A related question is trying to get CSLA BO's to work with a MMC 3.0 snapin. In both cases I don't have control over the .exe.config
Thanks in advance.
Rick...
Let me ask the question in a slightly different way. Anybody know if it's possible to redirect the .config file that the ConfigurationManager class is reading from? (With the condition that we can't change the app.exe.config).
Rick...
I don't have experience with PowerShell, but I'm also interested on this topic. I did a little of search and found this:
http://keithhill.spaces.live.com/blog/cns!5A8D2641E0963A97!391.entry
Let me know if that helped
regards
Jacobo
I'm getting closer with regard to a MMC snap-in that uses CSLA business objects. What I've found is the MMC snap-in will look for a 'mmc.exe.config' file in the same folder as the snap-in DLL.

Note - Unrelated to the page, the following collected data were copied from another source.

(** * txoutproof-graph: partial Merkle tree reconstruction

    A shallow embedding of the Go program (merkle_branch.go and the
    current main.go): the CompactSize reader, the proof decoder
    [decodeTxOutProofData], the iterative tree walk [CreateMerkleBranch],
    the graph builder [BuildGraph] and their caller [buildMerkleTreeDot],
    followed by the properties of these functions.

    Conventions.
    - A Go [byte] is a [Byte.byte]; a [[]byte] or [[32]byte] is a
      [list byte].
    - Go's [int] is taken to be 64 bits wide.  Every index and depth of
      the walk is bounded by the number of flag bits, so no arithmetic of
      the walk wraps; counters that only grow from 0 are [nat], [depth]
      and [height] (which can be negative) are [Z].
    - A [*MerkleNode] is the index of the node in [m.binTree]: every node
      the walk allocates is appended to that slice at once, so the index
      identifies the node; [nil] is [None].
    - A slice of a [[32]byte] has capacity 32, so
      [append(left.Hash, right.Hash...)] copies and no hash shares memory
      that is written later: hashes are values.
    - A Go run-time panic (nil dereference, index out of range) is an
      outcome of its own, distinct from a returned [error]. *)

From Stdlib Require Import ZArith NArith Lia List Bool String Ascii.
From Stdlib.Strings Require Byte.
From Stdlib Require DecimalString.
From stdpp Require Import base tactics option list.

Import ListNotations.

Abbreviation byte := Byte.byte.

Definition byte_to_Z (b : byte) : Z := Z.of_N (Byte.to_N b).

Definition byte_of_Z (z : Z) : byte :=
  match Byte.of_N (Z.to_N (z mod 256)) with
  | Some b => b
  | None => Byte.x00
  end.

(** ** crypto/sha256

    [sha256.Sum256] belongs to Go's standard library; it is SHA-256 as
    FIPS 180-4 defines it, on 32-bit words held in [Z]. *)
Module SHA256.
Local Open Scope Z_scope.

Definition w32 (x : Z) : Z := x mod 2 ^ 32.
Definition add32 (x y : Z) : Z := w32 (x + y).
Definition rotr (n x : Z) : Z :=
  Z.lor (Z.shiftr x n) (w32 (Z.shiftl x (32 - n))).
Definition not32 (x : Z) : Z := Z.lxor x 0xffffffff.

Definition Ch (x y z : Z) : Z := Z.lxor (Z.land x y) (Z.land (not32 x) z).
Definition Maj (x y z : Z) : Z :=
  Z.lxor (Z.lxor (Z.land x y) (Z.land x z)) (Z.land y z).
Definition Sigma0 (x : Z) : Z := Z.lxor (Z.lxor (rotr 2 x) (rotr 13 x)) (rotr 22 x).
Definition Sigma1 (x : Z) : Z := Z.lxor (Z.lxor (rotr 6 x) (rotr 11 x)) (rotr 25 x).
Definition sigma0 (x : Z) : Z := Z.lxor (Z.lxor (rotr 7 x) (rotr 18 x)) (Z.shiftr x 3).
Definition sigma1 (x : Z) : Z := Z.lxor (Z.lxor (rotr 17 x) (rotr 19 x)) (Z.shiftr x 10).

(** The round constants are the first 32 bits of the fractional parts of
    the cube roots of the first 64 primes, the initial hash value those of
    the square roots of the first 8. *)
Definition isPrime (n : nat) : bool :=
  forallb (fun d => negb (n mod d =? 0)%nat) (seq 2 (n - 2)).

Definition primes : list Z :=
  map Z.of_nat (List.filter isPrime (seq 2 310)).

(** The largest [r] below [2 ^ bits] with [r ^ k <= n], bit by bit. *)
Fixpoint root (k : Z) (n : Z) (bits : nat) (r : Z) : Z :=
  match bits with
  | O => r
  | S bits' =>
      let r' := r + 2 ^ Z.of_nat bits' in
      root k n bits' (if (r' ^ k <=? n) then r' else r)
  end.

Definition fraction (k : Z) (p : Z) : Z :=
  w32 (root k (p * 2 ^ (32 * k)) 40 0).

Definition K : list Z := Eval vm_compute in map (fraction 3) primes.

Definition H0 : list Z := Eval vm_compute in map (fraction 2) (firstn 8 primes).

(** Big-endian words. *)
Definition be_word (bs : list byte) : Z :=
  fold_left (fun acc b => acc * 256 + byte_to_Z b) bs 0.

Definition word_be (n : nat) (x : Z) : list byte :=
  map (fun i => byte_of_Z (Z.shiftr x (8 * Z.of_nat i))) (rev (seq 0 n)).

(** The message, one [0x80], zeros up to 56 modulo 64, and the length in
    bits as a 64-bit big-endian word. *)
Definition pad (msg : list byte) : list byte :=
  let len := Z.of_nat (length msg) in
  let zeros := Z.to_nat ((55 - len) mod 64) in
  msg ++ [Byte.x80] ++ repeat Byte.x00 zeros ++ word_be 8 ((len * 8) mod 2 ^ 64).

Fixpoint chunks (fuel : nat) (n : nat) (bs : list byte) : list (list byte) :=
  match fuel with
  | O => []
  | S fuel' =>
      match bs with
      | [] => []
      | _ => firstn n bs :: chunks fuel' n (skipn n bs)
      end
  end.

(** The message schedule: [w] holds the words so far, newest last. *)
Fixpoint schedule (rounds : nat) (w : list Z) : list Z :=
  match rounds with
  | O => w
  | S r =>
      let t := length w in
      let at_ k := nth (t - k) w 0 in
      schedule r (w ++ [add32 (add32 (sigma1 (at_ 2%nat)) (at_ 7%nat))
                               (add32 (sigma0 (at_ 15%nat)) (at_ 16%nat))])
  end.

Definition round (st : list Z) (kw : Z * Z) : list Z :=
  match st with
  | [a; b; c; d; e; f; g; h] =>
      let t1 := add32 (add32 (add32 h (Sigma1 e)) (add32 (Ch e f g) (fst kw))) (snd kw) in
      let t2 := add32 (Sigma0 a) (Maj a b c) in
      [add32 t1 t2; a; b; c; add32 d t1; e; f; g]
  | _ => st
  end.

Definition block (st : list Z) (blk : list byte) : list Z :=
  let w := schedule 48 (map be_word (chunks 16 4 blk)) in
  let st' := fold_left round (combine K w) st in
  map (fun p => add32 (fst p) (snd p)) (combine st st').

Definition Sum256 (data : list byte) : list byte :=
  let p := pad data in
  let st := fold_left block (chunks (length p) 64 p) H0 in
  concat (map (word_be 4) st).

End SHA256.

(** [doubleSha256] computes SHA256(SHA256(data)). *)
Definition doubleSha256 (data : list byte) : list byte :=
  SHA256.Sum256 (SHA256.Sum256 data).

(** Hexadecimal rendering, as [hex.EncodeToString] and the [%x] verb. *)
Definition hex_digit (n : N) : ascii :=
  match n with
  | 0 => "0" | 1 => "1" | 2 => "2" | 3 => "3" | 4 => "4" | 5 => "5"
  | 6 => "6" | 7 => "7" | 8 => "8" | 9 => "9" | 10 => "a" | 11 => "b"
  | 12 => "c" | 13 => "d" | 14 => "e" | _ => "f"
  end%N%char.

Fixpoint EncodeToString (bs : list byte) : string :=
  match bs with
  | [] => EmptyString
  | b :: bs' =>
      String (hex_digit (Byte.to_N b / 16)) (String (hex_digit (Byte.to_N b mod 16)) (EncodeToString bs'))
  end.

Definition bytes_of_string (s : string) : list byte :=
  map (fun c => byte_of_Z (Z.of_N (N_of_ascii c))) (list_ascii_of_string s).

(** ** merkle_branch.go: the tree *)

Record MerkleNode := {
  Hash : option (list byte);
  Parent : option nat;
  Left : option nat;
  Right : option nat;
}.

Definition NewBinTree (parent : option nat) : MerkleNode :=
  {| Hash := None; Parent := parent; Left := None; Right := None |}.

Record MerkleBranch := {
  binTree : list MerkleNode;
  target : option nat;
}.

Definition setHash (h : list byte) (n : MerkleNode) : MerkleNode :=
  {| Hash := Some h; Parent := Parent n; Left := Left n; Right := Right n |}.
Definition setLeft (l : nat) (n : MerkleNode) : MerkleNode :=
  {| Hash := Hash n; Parent := Parent n; Left := Some l; Right := Right n |}.
Definition setRight (r : nat) (n : MerkleNode) : MerkleNode :=
  {| Hash := Hash n; Parent := Parent n; Left := Left n; Right := Some r |}.

(** [update i f m] is an assignment to a field of the node [i] points to;
    [append n m] is [m.binTree = append(m.binTree, n)]. *)
Definition update (i : nat) (f : MerkleNode -> MerkleNode) (m : MerkleBranch) : MerkleBranch :=
  {| binTree := alter f i (binTree m); target := target m |}.
Definition append (n : MerkleNode) (m : MerkleBranch) : MerkleBranch :=
  {| binTree := binTree m ++ [n]; target := target m |}.
Definition setTarget (t : option nat) (m : MerkleBranch) : MerkleBranch :=
  {| binTree := binTree m; target := t |}.

(** The two errors [CreateMerkleBranch] builds with [fmt.Errorf]. *)
Inductive MerkleError :=
| ErrNotFinished
| ErrVBitsTooShort (expected got : nat).

(** Go run-time panics.  [InvalidPointer] is no Go behaviour: it stands
    for an index outside [binTree], which no pointer of the program can
    be, and is never reached (lemma [CreateMerkleBranch_no_invalid]). *)
Inductive Panic :=
| NilDereference
| IndexOutOfRange
| InvalidPointer.

(** The local variables of [CreateMerkleBranch], with its receiver. *)
Record Walk := {
  branch : MerkleBranch;
  current : option nat;
  vbitsIndex : nat;
  hashesIndex : nat;
  depth : Z;
}.

(** How a call leaves the loop: [return root, nil], [return [32]byte{},
    err], or a panic.  The receiver and the local variables as the call
    leaves them come along. *)
Inductive Exit :=
| Return (s : Walk) (root : list byte)
| Fail (s : Walk) (e : MerkleError)
| Panicked (p : Panic).

Definition bindE {A B : Type} (x : Exit + A) (k : A -> Exit + B) : Exit + B :=
  match x with
  | inl e => inl e
  | inr a => k a
  end.

Notation "'let*' x ':=' m 'in' k" := (bindE m (fun x => k))
  (at level 10, x pattern, m at level 100, k at level 200).

Definition withBranch (m : MerkleBranch) (s : Walk) : Walk :=
  {| branch := m; current := current s; vbitsIndex := vbitsIndex s;
     hashesIndex := hashesIndex s; depth := depth s |}.

(** [p.field] for a pointer [p]. *)
Definition deref (m : MerkleBranch) (p : option nat) : Exit + (nat * MerkleNode) :=
  match p with
  | None => inl (Panicked NilDereference)
  | Some i =>
      match binTree m !! i with
      | Some n => inr (i, n)
      | None => inl (Panicked InvalidPointer)
      end
  end.

(** [p.Hash] as bytes, for a pointer that is not nil; a nil slice has no
    bytes. *)
Definition hashBytes (m : MerkleBranch) (p : nat) : Exit + list byte :=
  let* (_, n) := deref m (Some p) in
  inr (default [] (Hash n)).

(** Lines 37-45: all hashes are used.  [p == nil || p.Hash == nil] is
    [hashOrNil = None]. *)
Definition hashOrNil (m : MerkleBranch) (p : option nat) : Exit + option (list byte) :=
  match p with
  | None => inr None
  | Some i => let* (_, n) := deref m (Some i) in inr (Hash n)
  end.

Definition finish (s : Walk) : Exit + Walk :=
  let m := branch s in
  let* (c, n) := deref m (current s) in
  let* lh := hashOrNil m (Left n) in
  match lh with
  | None => inl (Fail s ErrNotFinished)
  | Some lh =>
      let* rh := hashOrNil m (Right n) in
      match rh with
      | None => inl (Fail s ErrNotFinished)
      | Some rh =>
          let root := doubleSha256 (lh ++ rh) in
          inl (Return (withBranch (update c (setHash root) m) s) root)
      end
  end.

That's allowed be to put my connection strings and other settings to allow the business objects to function.
of course solving one problem often leads to another. Now it appears that I'm losing my user context.
I have a simple Datagrid control that's being bound to an EditableRootList. Even though I've hard-coded my login I'm still getting exceptions because 'CanReadProperty' calls are failing. Looking closer I find that the ApplicationContext.user is empty.